2
Corinthians 4:5-12.
According to an
old church legend, after Jesus ascended into heaven, the first one to greet him
was the great Archangel Michael, a glorious prince among angels and captain of
the heavenly host. He said, “Lord, you have accomplished marvelous things. What
will you do now? What will happen next?” Jesus replied, “I have entrusted my
mission to my friends and followers. They will be my Body in the world and
carry on my work of salvation.” But when he said this, a shadow passed over
Michael’s face and he looked troubled. He thought of Judas betraying Jesus, and
Peter denying him. He thought of that fragile community of weak and fallible
human beings. And he asked, “But, Lord, what if they fail?” And Jesus said, “I
have no other plan.”
I don’t mean to
sound insulting or anything, but you might think that the Lord of the Universe
could come up with a better plan than us. I mean, seriously. For centuries
before the birth of Jesus, the ancient Israelites failed over and over again to
live as God called them to live, and for the past two thousand years, the
Christian Church hasn’t done much better. All too often in our history, the
Church has supported slavery, violence, and discrimination. All too often, the
Church has favored the wealthy over the poor, and made peace with oppression.
Christian voices are all too often associated with judgment, condemnation and
exclusion, rather than love, mercy, and inclusiveness.
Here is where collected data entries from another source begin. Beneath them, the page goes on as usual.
(* ===== verification/Relay.v ===== *)
(** * The relay script inside the page (extension.ts:205-216)

    The page's only script listens for the messages the extension posts
    to the webview and forwards each [yaml:update] message to the iframe
    with [postMessage(msg, targetOrigin)], the target being a JSON string
    literal the template interpolates.  The browser delivers it only when
    the target is [*] or when the origin it denotes is the origin of the
    iframe's document ([window_postMessage], HTML standard, window post
    message steps; a target that does not parse throws a [SyntaxError]).

    [script_target] reads the target out of the page text the way the
    browser does: the first [<script] element, the end of its start tag,
    the call, and the string literal.  [script_target_page] proves it reads
    the resolver's [targetOrigin] back from every page [getWebviewHtml]
    builds; [relay_delivers_to_resolved_origin] composes the resolver, the
    page, the script and the browser.  [relay_all] dispatches a whole
    inbox to the listener, in order, as the webview does. *)

From S2P Require Import Prelude Url Origin Host Resolver Escape Webview Extension.

(** ** The browser's [window.postMessage] *)

Section Browser.
Context `{URLParser}.

(** [w.postMessage(message, targetOrigin)] called from a window of origin
    [callerOrigin] on a window whose document has origin [targetDoc]:
    whether the message is delivered, or the exception thrown. *)
Definition window_postMessage (targetOrigin callerOrigin targetDoc : string) : Res bool :=
  if String.eqb targetOrigin "*" then Ok true
  else if String.eqb targetOrigin "/" then Ok (String.eqb callerOrigin targetDoc)
  else
    match parse_url targetOrigin with
    | Some u => Ok (String.eqb (origin u) targetDoc)
    | None => Throw "SyntaxError"
    end.

(** The handler of lines 208-215, for the target its script was compiled
    with.  [data] is [event.data], [None] standing for a falsy value;
    [frame] is the origin of the iframe's document, [None] when
    [iframe?.contentWindow] is null.  The result is the message delivered
    to the iframe, if any. *)
Definition relay_handler (target pageOrigin : string) (data : option Message)
    (frame : option string) : Res (option Message) :=
  match data with
  | None => Ok None
  | Some msg =>
      if negb (String.eqb (msg_type msg) "yaml:update") then Ok None
      else
        match frame with
        | None => Ok None
        | Some fo =>
            delivered <- window_postMessage target pageOrigin fo ;;
            Ok (if delivered then Some msg else None)
        end
  end.

(** The webview dispatches the messages posted to it one by one, in the
    order posted, each to the listener; an exception thrown by the
    listener ends the dispatch.  The result is what reaches the iframe,
    in order. *)
Fixpoint relay_all (target pageOrigin : string) (inbox : list Message) (frame : option string)
    : Res (list Message) :=
  match inbox with
  | [] => Ok []
  | m :: rest =>
      d <- relay_handler target pageOrigin (Some m) frame ;;
      r <- relay_all target pageOrigin rest frame ;;
      Ok (option_list d ++ r)
  end.

End Browser.

(** ** Reading the script's target out of the page *)

(** The string a JavaScript string literal at the start of [r] denotes. *)
Definition literal_value (r : string) : option string :=
  match r with
  | String "034" r' => fst <$> json_lex r'
  | _ => None
  end%char.

(** The first [<script] start tag, its end, the call, then the literal. *)
Definition script_target (html : string) : option string :=
  ((find_after "<script" html ≫= find_after ">") ≫= find_after "postMessage(msg, ") ≫= literal_value.

(** No position of [a] starts a match, whatever follows [a]: no non-empty
    suffix of [a] is a prefix of [pat] or has [pat] as a prefix. *)
Fixpoint clear_of (pat a : string) : bool :=
  match a with
  | EmptyString => true
  | String _ a' => negb (starts_with pat a) && negb (starts_with a pat) && clear_of pat a'
  end.

(** ** Lemmas on the reading *)

Lemma starts_with_mismatch pat s b :
  starts_with pat s = false -> starts_with s pat = false -> starts_with pat (s +:+ b) = false.
Proof.
  revert s. induction pat as [|c pat IH]; intros [|d s]; simpl; try done.
  destruct (decide (c = d)) as [<-|Hne].
  - rewrite !bool_decide_true by done. apply IH.
  - by rewrite bool_decide_false.
Qed.

Lemma find_after_clear pat a b : clear_of pat a = true -> find_after pat (a +:+ b) = find_after pat b.
Proof.
  induction a as [|c a IH]; [done|].
  intros [[H1 H2]%andb_prop Ha]%andb_prop. apply negb_true_iff in H1, H2.
  change (String c a +:+ b) with (String c (a +:+ b)). simpl.
  change (String c (a +:+ b)) with (String c a +:+ b).
  rewrite starts_with_mismatch by done. by apply IH.
Qed.

Lemma find_after_head c p x b :
  has_char c x = false -> find_after (String c p) (x +:+ b) = find_after (String c p) b.
Proof.
  induction x as [|d x IH]; [done|]. simpl.
  intros [Hd Hx]%orb_false_iff. rewrite Hd. simpl. by apply IH.
Qed.

Lemma tpl_clear_script :
  forallb (clear_of "<script") [tpl0; tpl1; tpl2; tpl3; tpl4; tpl5; tpl6] = true.
Proof. vm_compute. reflexivity. Qed.

Lemma find_after_tpl7 r : find_after "<script" (tpl7 +:+ r) = Some (" nonce=" +:+ DQ +:+ r).
Proof. reflexivity. Qed.

Lemma find_after_tag_end r : find_after ">" (" nonce=" +:+ DQ +:+ r) = find_after ">" r.
Proof. reflexivity. Qed.

Lemma tpl8_read r : find_after ">" (tpl8 +:+ r) ≫= find_after "postMessage(msg, " = Some r.
Proof. reflexivity. Qed.

Lemma literal_value_json t r : literal_value (JSON_stringify t +:+ r) = Some t.
Proof.
  unfold JSON_stringify, literal_value.
  change ((DQ +:+ json_body t +:+ DQ) +:+ r) with (String "034" ((json_body t +:+ DQ) +:+ r)).
  lazy beta iota. by rewrite sapp_assoc, json_lex_body.
Qed.

(** ** The script of every page targets the resolved origin *)

Section Page.
Context `{URLParserLaws}.

Lemma script_target_page rand draw webview context remoteUrl demoUrl allowHttp app html :
  has_char "<" (cspSource webview) = false ->
  resolveAppSrc webview context remoteUrl demoUrl allowHttp = Ok app ->
  getWebviewHtml rand draw webview context remoteUrl demoUrl allowHttp = Ok html ->
  script_target html = Some (targetOrigin app).
Proof.
  intros Hw Happ. unfold getWebviewHtml. rewrite Happ. intros Hh%Ok_inj. subst html.
  destruct (frameSrc_no_char "<" webview context remoteUrl demoUrl allowHttp app eq_refl
              ltac:(done) ltac:(done) ltac:(by rewrite has_char_app, Hw) Happ) as [Hf _].
  pose proof (getNonce_no_char "<" rand draw eq_refl) as Hn.
  pose proof (getNonce_no_char ">" rand draw eq_refl) as Hn'.
  unfold script_target.
  (* the seven template pieces before the script tag, each followed by an
     interpolation without [<] *)
  do 7 (rewrite find_after_clear by (vm_compute; reflexivity);
        rewrite find_after_head by (first [done | apply escapeHtml_no_lt])).
  rewrite find_after_tpl7. cbn [mbind option_bind].
  rewrite find_after_tag_end, find_after_head by done.
  rewrite tpl8_read. cbn [mbind option_bind]. apply literal_value_json.
Qed.

End Page.

(** ** What the browser does with the resolved target *)

Lemma origin_not_slash u : origin u <> "/".
Proof.
  unfold origin. case_match; [|discriminate].
  intros Ho. apply (f_equal String.length) in Ho. rewrite !sapp_length in Ho. simpl in Ho. lia.
Qed.

Lemma has_char_colon_origin u : has_tuple_origin (url_scheme u) = true -> has_char ":" (origin u) = true.
Proof. unfold origin. intros ->. rewrite has_char_app. simpl. by rewrite orb_true_r. Qed.

Section Post.
Context `{URLOriginLaws}.

(** Posting to the serialized origin of a parsed URL: delivered exactly to
    documents of that origin, and a [SyntaxError] for an opaque origin. *)
Lemma post_to_origin s u caller fo :
  parse_url s = Some u ->
  window_postMessage (origin u) caller fo =
    if has_tuple_origin (url_scheme u) then Ok (String.eqb (origin u) fo) else Throw "SyntaxError".
Proof.
  intros Hp. unfold window_postMessage.
  rewrite (proj2 (String.eqb_neq _ _) (origin_not_wildcard u)),
    (proj2 (String.eqb_neq _ _) (origin_not_slash u)).
  destruct (has_tuple_origin (url_scheme u)) eqn:Ht.
  - destruct (parse_origin s u Hp Ht) as (u' & -> & Ho). by rewrite Ho.
  - unfold origin. rewrite Ht. by rewrite parse_null.
Qed.

(** The relay on a target the resolver can produce: the wildcard or a
    serialized origin. *)
Lemma relay_handler_resolved target pageOrigin m fo :
  (target = "*" \/ exists s u, parse_url s = Some u /\ target = origin u) ->
  msg_type m = "yaml:update" ->
  relay_handler target pageOrigin (Some m) (Some fo) =
    if String.eqb target "null" then Throw "SyntaxError"
    else Ok (if String.eqb target "*" || String.eqb target fo then Some m else None).
Proof.
  intros Ht Hm. unfold relay_handler. rewrite Hm. simpl.
  destruct Ht as [->|(s & u & Hu & ->)]; [done|].
  rewrite (post_to_origin _ _ _ _ Hu), (proj2 (String.eqb_neq _ _) (origin_not_wildcard u)). simpl.
  destruct (has_tuple_origin (url_scheme u)) eqn:Ht.
  - rewrite (proj2 (String.eqb_neq (origin u) "null")); [done|].
    intros Hn. pose proof (has_char_colon_origin u Ht) as Hc. by rewrite Hn in Hc.
  - unfold origin at 1. by rewrite Ht.
Qed.

(** The whole inbox through the relay: everything in order, or nothing,
    or a [SyntaxError] at the first message. *)
Lemma relay_all_resolved target pageOrigin inbox fo :
  (target = "*" \/ exists s u, parse_url s = Some u /\ target = origin u) ->
  Forall (fun m => msg_type m = "yaml:update") inbox ->
  relay_all target pageOrigin inbox (Some fo) =
    if String.eqb target "null" && negb (bool_decide (inbox = [])) then Throw "SyntaxError"
    else Ok (if String.eqb target "*" || String.eqb target fo then inbox else []).
Proof.
  intros Ht. induction 1 as [|m inbox Hm Hf IH]; cbn [relay_all].
  - rewrite andb_false_r. by destruct (_ || _).
  - rewrite (relay_handler_resolved _ _ _ _ Ht Hm).
    destruct (String.eqb target "null"); [done|]. cbn [andb negb] in IH |- *. rewrite IH.
    by destruct (_ || _).
Qed.

End Post.

(** ** End to end: resolver, page, relay script, browser *)

Section Delivery.
Context `{Hlaws : URLParserLaws} `{Horigin : !URLOriginLaws}.

(** C12: a snapshot the extension posts to the webview reaches the iframe
    only as the resolver decided.  For every page [getWebviewHtml] builds
    (the host's CSP source token holding no [<]), the relay script reads
    back the resolved target origin, and it delivers a [yaml:update]
    message to the iframe always when the target is the wildcard (bundled
    page), and otherwise exactly when the iframe's document has the target
    origin; an opaque target ([null]) makes the relay throw. *)
Theorem relay_delivers_to_resolved_origin rand draw webview context remoteUrl demoUrl allowHttp
    app html pageOrigin m fo :
  has_char "<" (cspSource webview) = false ->
  resolveAppSrc webview context remoteUrl demoUrl allowHttp = Ok app ->
  getWebviewHtml rand draw webview context remoteUrl demoUrl allowHttp = Ok html ->
  msg_type m = "yaml:update" ->
  exists target, script_target html = Some target /\
    relay_handler target pageOrigin (Some m) (Some fo) =
      if String.eqb (targetOrigin app) "*" then Ok (Some m)
      else if String.eqb (targetOrigin app) "null" then Throw "SyntaxError"
      else Ok (if String.eqb (targetOrigin app) fo then Some m else None).
Proof.
  intros Hw Happ Hh Hm. exists (targetOrigin app). split; [by eapply script_target_page|].
  unfold relay_handler. rewrite Hm. simpl.
  destruct (resolveAppSrc_shape _ _ _ _ _ _ Happ) as [->|(u & Hu & _ & ->)]; [done|].
  rewrite (post_to_origin _ _ _ _ Hu), (proj2 (String.eqb_neq _ _) (origin_not_wildcard u)).
  destruct (has_tuple_origin (url_scheme u)) eqn:Ht.
  - rewrite (proj2 (String.eqb_neq (origin u) "null")); [done|].
    intros Hn. pose proof (has_char_colon_origin u Ht) as Hc. by rewrite Hn in Hc.
  - unfold origin at 1. by rewrite Ht.
Qed.

End Delivery.

(** ** The theorem at a concrete page *)

Lemma relay_delivers_to_resolved_origin_witness :
  exists app html,
    resolveAppSrc sample_webview sample_context sample_remote None false = Ok app /\
    getWebviewHtml (fun _ => 0%Z) 0 sample_webview sample_context sample_remote None false = Ok html /\
    has_char "<" (cspSource sample_webview) = false /\ msg_type (snapshot sample_doc) = "yaml:update" /\
    exists target, script_target html = Some target /\
      relay_handler target "vscode-webview://panel" (Some (snapshot sample_doc)) (Some "https://evil.example") =
        if String.eqb (targetOrigin app) "*" then Ok (Some (snapshot sample_doc))
        else if String.eqb (targetOrigin app) "null" then Throw "SyntaxError"
        else Ok (if String.eqb (targetOrigin app) "https://evil.example" then Some (snapshot sample_doc) else None).
Proof.
  do 2 eexists. split_and!; [reflexivity|reflexivity|reflexivity|reflexivity|].
  apply (relay_delivers_to_resolved_origin (fun _ => 0%Z) 0 sample_webview sample_context sample_remote
           None false); reflexivity.
Defined.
And even apart from the
big issues, individual churches are composed of very imperfect people who can be
difficult and uninspired. So we could be pardoned for thinking that maybe this
is not the best plan to save the world.
Except,
apparently, it is — at least in God’s eyes. Jesus actually demands that we
rethink all of our notions of success and failure. He himself was born poor,
spent lots of time with the outcasts and losers of his society, was hated by
the establishment, and eventually executed as a criminal, dying a horrible and
humiliating death on the cross. This is not the way we define success, and yet
every week we gather under that cross and celebrate the fact that Jesus’
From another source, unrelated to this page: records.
Lemma wf_new_panel w pn : wf w -> wf (upd_panels (<[w_next w := pn]>) (upd_next S w)).
Proof.
  intros Hw.
  assert (forall q, is_Some (PV w q) -> PV (upd_panels (<[w_next w := pn]>) (upd_next S w)) q = PV w q)
    as Hold.
  { intros q Hq. rewrite PV_insert. apply (wf_panels_fresh _ Hw) in Hq.
    rewrite decide_False by lia. done. }
  destruct Hw as [F1 F2 F3 F4 F5 F6 F7]. split; simpl.
  - intros q. rewrite PV_insert. case_decide; [lia|]. intros ?%F1. lia.
  - intros sid k p d ?%F2. lia.
  - exact F3.
  - intros p sid Hs. destruct (F4 _ _ Hs) as (k & d & Hsv & Hpv & Hin).
    exists k, d. rewrite Hold by (by rewrite Hpv). done.
  - exact F5.
  - eapply pending_ok_transfer; [exact F6|done|exact Hold].
  - apply F7.
Qed.

(** ** Registering a session (the end of [finish]) *)

Lemma wf_register w w' i key p N :
  wf w -> N = w_next w ->
  (exists h, PV w p = Some (key, true, h)) -> w_hooks w !! p = None ->
  (forall j inv c' s', w_pending w !! j = Some inv -> inv_stage inv = AwaitBind p c' s' -> j = i) ->
  (forall q, PV w' q = if decide (p = q) then Some (key, true, true) else PV w q) ->
  (forall q, SV w' q = if decide (N = q) then Some (key, p, S N) else SV w q) ->
  w_listeners w' = w_listeners w ++ [(S N, (key, N))] ->
  w_hooks w' = <[p := N]> (w_hooks w) ->
  w_registry w' = <[key := mkEntry p (S N)]> (w_registry w) ->
  w_pending w' = delete i (w_pending w) ->
  w_next w' = S (S N) ->
  wf w'.
Proof.
  intros Hw -> [h0 Hp] Hnohook Huniq Hpv Hsv Hl Hh Hr Hpend Hn.
  pose proof (wf_panels_fresh _ Hw p ltac:(by rewrite Hp)) as Hpfresh.
  assert (forall q, is_Some (SV w q) -> q <> w_next w) as Hsfresh.
  { intros q [[[k p'] d] Hq]. apply (wf_sessions_fresh _ Hw) in Hq. lia. }
  split; rewrite ?Hl, ?Hh, ?Hr, ?Hpend, ?Hn.
  - intros q. rewrite Hpv. case_decide; [lia|]. intros ?%(wf_panels_fresh _ Hw). lia.
  - intros sid k p' d. rewrite Hsv. case_decide; [intros [= <- <- <-]; lia|].
    intros ?%(wf_sessions_fresh _ Hw). lia.
  - intros d k sid [Hin|[[= <- <- <-]|[]]]%in_app_or.
    + destruct (wf_listeners _ Hw _ _ _ Hin) as [p' Hs]. exists p'.
      rewrite Hsv, decide_False; [done|]. intros <-. apply (Hsfresh (w_next w)); [by rewrite Hs|done].
    + exists p. rewrite Hsv. by rewrite decide_True.
  - intros p' sid. rewrite lookup_insert. case_decide as Hpp.
    + intros [= <-]. subst p'. exists key, (S (w_next w)). rewrite Hsv, Hpv, !decide_True by done.
      split_and!; [done|done|]. apply in_or_app. right. by left.
    + intros Hs. destruct (wf_hooks _ Hw _ _ Hs) as (k & d & Hs1 & Hp1 & Hin).
      exists k, d. rewrite Hsv, Hpv, !decide_False; [|done|].
      * split_and!; [done|done|]. apply in_or_app. by left.
      * intros <-. apply (Hsfresh (w_next w)); [by rewrite Hs1|done].
  - intros k e. rewrite lookup_insert. case_decide as Hk.
    + intros [= <-]. subst k. exists (w_next w). simpl. rewrite lookup_insert, decide_True by done.
      rewrite Hsv, decide_True by done. done.
    + intros He. destruct (wf_registry _ Hw _ _ He) as (sid & Hs & Hsv1).
      exists sid. rewrite lookup_insert, decide_False.
      * rewrite Hsv, decide_False; [done|]. intros <-. apply (Hsfresh (w_next w)); [by rewrite Hsv1|done].
      * intros Hpe. rewrite Hpe in Hnohook. congruence.
  - intros j inv p' c s. rewrite lookup_delete. case_decide as Hij; [done|].
    intros Hj Hs. destruct (wf_pending _ Hw _ _ _ _ _ Hj Hs) as (Hh1 & (a & h & Hv) & Hu).
    assert (p <> p') as Hpp by (intros <-; apply Hij; symmetry; exact (Huniq _ _ _ _ Hj Hs)).
    split_and!.
    + by rewrite Hh, lookup_insert, decide_False.
    + exists a, h. by rewrite Hpv, decide_False.
    + intros j2 inv2 c2 s2. rewrite lookup_delete. case_decide; [done|]. apply Hu.
  - intros sid1 sid2 k1 k2 p1 p2 d. rewrite !Hsv.
    case_decide as H1; case_decide as H2; try congruence.
    + intros [= <- <- <-] Hs2. apply (wf_sessions_fresh _ Hw) in Hs2. lia.
    + intros Hs1 [= <- <- <-]. apply (wf_sessions_fresh _ Hw) in Hs1. lia.
    + apply (wf_listener_inj _ Hw).
Qed.

(** ** Each handler preserves [wf] *)

Section Steps.
Context `{URLParser}.
Variables (host : Webview) (context : ExtensionContext) (rand : nat -> Z).

Lemma wf_finish i key p c server url w pn :
  wf w -> w_panels w !! p = Some pn -> pn_key pn = key -> w_hooks w !! p = None ->
  (forall j inv c' s', w_pending w !! j = Some inv -> inv_stage inv = AwaitBind p c' s' -> j = i) ->
  wf (finish host context rand i key p c server url w).
Proof.
  intros Hw Hp Hk Hh Hu. unfold finish.
  assert (wf (upd_draw (Nat.add 32) (upd_pending (delete i) w))) as Hw0.
  { eapply wf_transfer; [|apply same_structure_draw].
    apply wf_upd_pending; [done|]. apply pending_ok_delete, Hw. }
  destruct (getWebviewHtml _ _ _ _ _ _ _) as [html|e];
    [|eapply wf_transfer; [exact Hw0|apply same_structure_log]].
  simpl. rewrite Hp. destruct (pn_alive pn) eqn:Ha;
    [|eapply wf_transfer; [exact Hw0|apply same_structure_log]].
  destruct (debounce_call None (w_timers w) (w_next w) (cfg_debounceMs c)) as [timer q].
  eapply (wf_register w _ i key p (w_next w)); try done.
  - exists (bool_decide (is_Some (pn_html pn))). unfold PV. rewrite Hp. simpl.
    unfold panel_view. by rewrite Hk, Ha.
  - intros q'. unfold PV. simpl. rewrite lookup_insert.
    case_decide; [|done]. unfold panel_view. simpl. by rewrite Hk, Ha.
  - intros q'. unfold SV. simpl. rewrite lookup_insert. by case_decide.
Qed.

Lemma wf_open_command w : wf w -> wf (open_command w).
Proof.
  intros Hw. unfold open_command, fresh.
  repeat case_match;
    try solve [eapply wf_transfer; [exact Hw|auto using reveal_structure with yp]].
  apply wf_upd_pending.
  - eapply wf_transfer; [exact Hw|apply same_structure_next].
  - apply pending_ok_show. eapply pending_ok_transfer; [apply Hw|done|done].
Qed.

Lemma wf_resume_show i w : wf w -> wf (resume_show host context rand i w).
Proof.
  intros Hw. unfold resume_show.
  destruct (w_pending w !! i) as [[key [|p c s]]|] eqn:Hi; [|done|done]. simpl.
  set (w2 := upd_panels (<[w_next w := mkPanel key true None 0 []]>) (upd_next S w)).
  assert (wf w2) as Hw2 by (by apply wf_new_panel).
  assert (forall q, is_Some (PV w q) -> q <> w_next w) as Hfresh
    by (intros q ?%(wf_panels_fresh _ Hw); lia).
  assert (w_hooks w2 !! w_next w = None) as Hnohook.
  { destruct (w_hooks w2 !! w_next w) as [sid|] eqn:Hs; [|done].
    destruct (wf_hooks _ Hw _ _ Hs) as (k & d & _ & Hpv & _).
    exfalso. apply (Hfresh (w_next w)); [by rewrite Hpv|done]. }
  assert (forall j inv c' s', w_pending w2 !! j = Some inv -> inv_stage inv = AwaitBind (w_next w) c' s' -> False)
    as Hnobind.
  { intros j inv c' s' Hj Hs. destruct (wf_pending _ Hw _ _ _ _ _ Hj Hs) as (_ & (a & h & Hv) & _).
    apply (Hfresh (w_next w)); [by rewrite Hv|done]. }
  destruct (negb (isHttpsUrl _)).
  - apply wf_upd_pending.
    + eapply wf_transfer; [exact Hw2|].
      eapply same_structure_trans; [apply same_structure_next|apply same_structure_servers].
    + eapply pending_ok_bind with (a := true) (h := false).
      * eapply pending_ok_transfer; [apply Hw2|done|done].
      * exact Hnohook.
      * unfold PV. simpl. by rewrite lookup_insert_eq.
      * intros j inv c' s' Hj Hs. exfalso. exact (Hnobind j inv c' s' Hj Hs).
  - apply (wf_finish _ _ _ _ _ _ _ (mkPanel key true None 0 [])); try done.
    + simpl. by rewrite lookup_insert_eq.
    + intros j inv c' s' Hj Hs. exfalso. exact (Hnobind j inv c' s' Hj Hs).
Qed.

Lemma wf_resume_bind i b w : wf w -> wf (resume_bind host context rand i b w).
Proof.
  intros Hw. unfold resume_bind.
  destruct (w_pending w !! i) as [[key [|p c s]]|] eqn:Hi; [done| |done].
  destruct (wf_pending _ Hw _ _ _ _ _ Hi eq_refl) as (Hh & (a & h & Hv) & Hu).
  destruct (start_outcome b) as [[port url]|e].
  - unfold PV in Hv. destruct (w_panels w !! p) as [pn|] eqn:Hp; [|done]. simpl in Hv.
    injection Hv as Hk _ _.
    apply (wf_finish _ _ _ _ _ _ _ pn); try done.
    eapply wf_transfer; [exact Hw|apply same_structure_servers].
  - eapply wf_transfer; [|apply same_structure_log].
    apply wf_upd_pending; [eapply wf_transfer; [exact Hw|apply same_structure_servers]|].
    apply pending_ok_delete. eapply pending_ok_transfer; [apply Hw|done|done].
Qed.

Lemma wf_kill_unhooked w p pn :
  wf w -> w_panels w !! p = Some pn -> w_hooks w !! p = None ->
  wf (upd_panels (<[p := set_dead pn]>) w).
Proof.
  intros Hw Hp Hh.
  assert (forall q a h, PV (upd_panels (<[p := set_dead pn]>) w) q = Some (a, true, h) ->
            PV w q = Some (a, true, h)) as Hlive.
  { intros q a h. rewrite PV_insert. case_decide; [done|done]. }
  destruct Hw as [F1 F2 F3 F4 F5 F6 F7]. split; simpl; try done.
  - intros q. rewrite PV_insert. case_decide; [subst; intros _; apply F1; unfold PV; rewrite Hp; by eexists|apply F1].
  - intros q sid Hs. destruct (F4 _ _ Hs) as (k & d & ? & Hv & ?). exists k, d.
    rewrite PV_insert, decide_False; [done|]. intros ->; congruence.
  - intros i inv p' c s Hi Hs. destruct (F6 _ _ _ _ _ Hi Hs) as (Hh' & (a & h & Hv) & Hu).
    split_and!; [done| |done]. rewrite PV_insert. case_decide; subst; [|eauto].
    unfold PV in Hv. rewrite Hp in Hv. injection Hv as Hk _ _.
    eexists false, _. unfold panel_view. simpl. by rewrite Hk.
Qed.

Lemma PV_ext w w' q : w_panels w = w_panels w' -> PV w q = PV w' q.
Proof. unfold PV. by intros ->. Qed.

(** Closing a hooked panel: the panel dies, its hook and subscription go,
    its server (if any) is closed and its registry entry is removed. *)
Lemma wf_teardown w p pn sid ss g :
  wf w -> w_panels w !! p = Some pn -> w_hooks w !! p = Some sid -> w_sessions w !! sid = Some ss ->
  wf (upd_registry (delete (ss_key ss)) (upd_servers g
       (upd_listeners (filter (fun l => l.1 <> ss_listener ss))
         (upd_hooks (delete p) (upd_panels (<[p := set_dead pn]>) w))))).
Proof.
  intros Hw Hp Hh Hs.
  destruct (wf_hooks _ Hw _ _ Hh) as (k & d & Hsv & Hpv & Hin).
  unfold SV in Hsv. rewrite Hs in Hsv. injection Hsv as Hk Hsp Hd.
  assert (forall q, q <> p -> PV (upd_panels (<[p := set_dead pn]>) w) q = PV w q) as Hother.
  { intros q Hq. rewrite PV_insert, decide_False; [done|congruence]. }
  match goal with |- wf ?W =>
    assert (forall q, PV W q = PV (upd_panels (<[p := set_dead pn]>) w) q) as HPV by reflexivity end.
  destruct Hw as [F1 F2 F3 F4 F5 F6 F7]. split; intros *; rewrite ?HPV; simpl.
  - rewrite PV_insert. case_decide; [subst; intros _; apply F1; unfold PV; rewrite Hp; by eexists|apply F1].
  - apply F2.
  - intros Hl. apply list_elem_of_In, list_elem_of_filter in Hl as [_ Hl].
    apply F3, list_elem_of_In, Hl.
  - intros Hq. rewrite lookup_delete in Hq. case_decide as Hqp; [done|].
    destruct (F4 _ _ Hq) as (k' & d' & Hsv' & Hpv' & Hin'). exists k', d'.
    rewrite Hother by congruence. split_and!; [done|done|].
    apply list_elem_of_In, list_elem_of_filter. split; [|by apply list_elem_of_In].
    simpl. intros ->. assert (sid0 = sid) as ->.
    { eapply F7; [exact Hsv'|]. unfold SV. rewrite Hs. reflexivity. }
    unfold SV in Hsv'. rewrite Hs in Hsv'. injection Hsv' as _ Hq'. congruence.
  - intros He. rewrite lookup_delete in He. case_decide as Hkk; [done|].
    destruct (F5 _ _ He) as (sid0 & Hh' & Hsv'). exists sid0. split; [|done].
    rewrite lookup_delete, decide_False; [done|]. intros Hep. rewrite <- Hep in Hh'.
    rewrite Hh in Hh'. injection Hh' as <-. unfold SV in Hsv'. rewrite Hs in Hsv'.
    injection Hsv' as Hk' _ _. congruence.
  - intros i inv p0 c s' Hi Hst. destruct (F6 _ _ _ _ _ Hi Hst) as (Hh' & Hv' & Hu).
    assert (p0 <> p) as Hne by congruence.
    split_and!; [|by rewrite HPV, Hother|done]. simpl. by rewrite lookup_delete, decide_False by congruence.
  - apply F7.
Qed.

Lemma wf_dispose_panel p w : wf w -> wf (dispose_panel p w).
Proof.
  intros Hw. unfold dispose_panel.
  destruct (w_panels w !! p) as [pn|] eqn:Hp; [|done].
  destruct (pn_alive pn); [|done]. simpl.
  destruct (w_hooks w !! p) as [sid|] eqn:Hh; [|by apply wf_kill_unhooked].
  destruct (w_sessions w !! sid) as [ss|] eqn:Hs.
  - destruct (ss_server ss) as [s|].
    + exact (wf_teardown _ _ _ _ _ _ Hw Hp Hh Hs).
    + eapply wf_transfer; [exact (wf_teardown _ _ _ _ _ (fun x => x) Hw Hp Hh Hs)|].
      split; reflexivity.
  - destruct (wf_hooks _ Hw _ _ Hh) as (? & ? & Hsv & _). unfold SV in Hsv. by rewrite Hs in Hsv.
Qed.

Lemma wf_handle e w : wf w -> wf (handle host context rand e w).
Proof.
  intros Hw. destruct e; simpl.
  - by apply wf_open_command.
  - by apply wf_resume_show.
  - by apply wf_resume_bind.
  - eapply wf_transfer; [exact Hw|apply change_document_structure].
  - eapply wf_transfer; [exact Hw|apply tick_structure].
  - eapply wf_transfer; [exact Hw|apply fire_timer_structure].
  - by apply wf_dispose_panel.
  - eapply wf_transfer; [exact Hw|apply same_structure_active].
  - eapply wf_transfer; [exact Hw|apply same_structure_config].
Qed.

Lemma wf_reachable docs active c w :
  reachable host context rand (init_world docs active c) w -> wf w.
Proof. induction 1; [apply init_wf|by apply wf_handle]. Qed.

End Steps.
failure saves the world. And although it takes a different form, his Body the
Church constantly lives with failure as well. No one understands this better
than the Apostle Paul, the one who aided and abetted the murder of Christians
before he literally saw the light. Paul is a flawed man, and the Corinthians he
writes to are flawed people, and God uses them anyway. In his first letter to
them, he teaches them that God’s foolishness is wiser than human wisdom. And in
his second letter to them, which we read from today, a letter which wrestles
painfully with Paul’s limitations and their limitations and all the ways they
exasperate each other, Paul reminds them that we have this treasure in clay jars. We are imperfect vessels of
grace. But that is not because we have failed to follow the plan: failure is
part of the plan. And until we really know that, we cannot fully experience the
Good News of Jesus Christ.
The life and
death of Jesus, the letters of Paul, the witness of the saints all point us to
the same shocking conclusion: we only experience God’s love in the midst of our
flaws and failures, not in spite of them. And that is the way God wants it to
be! Too many religious people think the opposite: they think if they can just
get everything right, then they’ll get God. If we are successful in our
careers, have our 2.3 above average children, live in our beautifully kept
homes, give money to worthy charities, attend church every week, and don’t
commit any serious sins, THEN the heavens will open and God will smile and rain
down blessings upon us. Not so, says the Crucified Lord. Not so, says the
sinner Paul. Grace is only amazing because it comes to us when we are limited
and imperfect, because the only perfection that matters is the love of God at
work in our world, embracing all of us as we are: But we have this treasure in clay jars, so that it may be made clear
that this extraordinary power comes from God and does not come from us. As
flawed as Paul and those Corinthian Christians were, God did amazing things
with them and through them. So rather than make futile attempts to be perfect
and thus earn God’s love, we are encouraged to receive God’s love as we are —
and then let that love do whatever it’s going to do in our lives, trusting that
it will do marvelous things.
Thomas Keating, a
Trappist monk and teacher of prayer, puts it this way: “God seems to want to
find out what it is like to live human life in us, and each of us is the only
person who can ever give him that joy. Hence our dignity is incomparable. We
are invited to give God the chance to experience God in our humanity, in our
difficulties, in our weaknesses, in our addictions, in our sins. Jesus chose to
be part of everyone’s life experience, whatever that is, and to raise everyone
up to divine union.”
So we can’t hide
behind our unworthiness. Yeah, we may have fought with our spouse, yelled at
our kids, or treated our co-workers poorly. We neglected people who were hurting
and we overlooked injustice. Each one of us has messed up this week in one way
or another, probably many ways, maybe badly. And yet the love of God is still
seeking to be incarnate in each one of us, still seeking to bless us and bless
others through us. Forgiveness is the heart of the Gospel, and transforming
love is the power of the Gospel. If that were not the case, I couldn’t get up
and preach today or any Sunday. So the question is not “Am I worthy?” or “How
can I earn this?” The question is rather “Will I accept this? Will I say yes?”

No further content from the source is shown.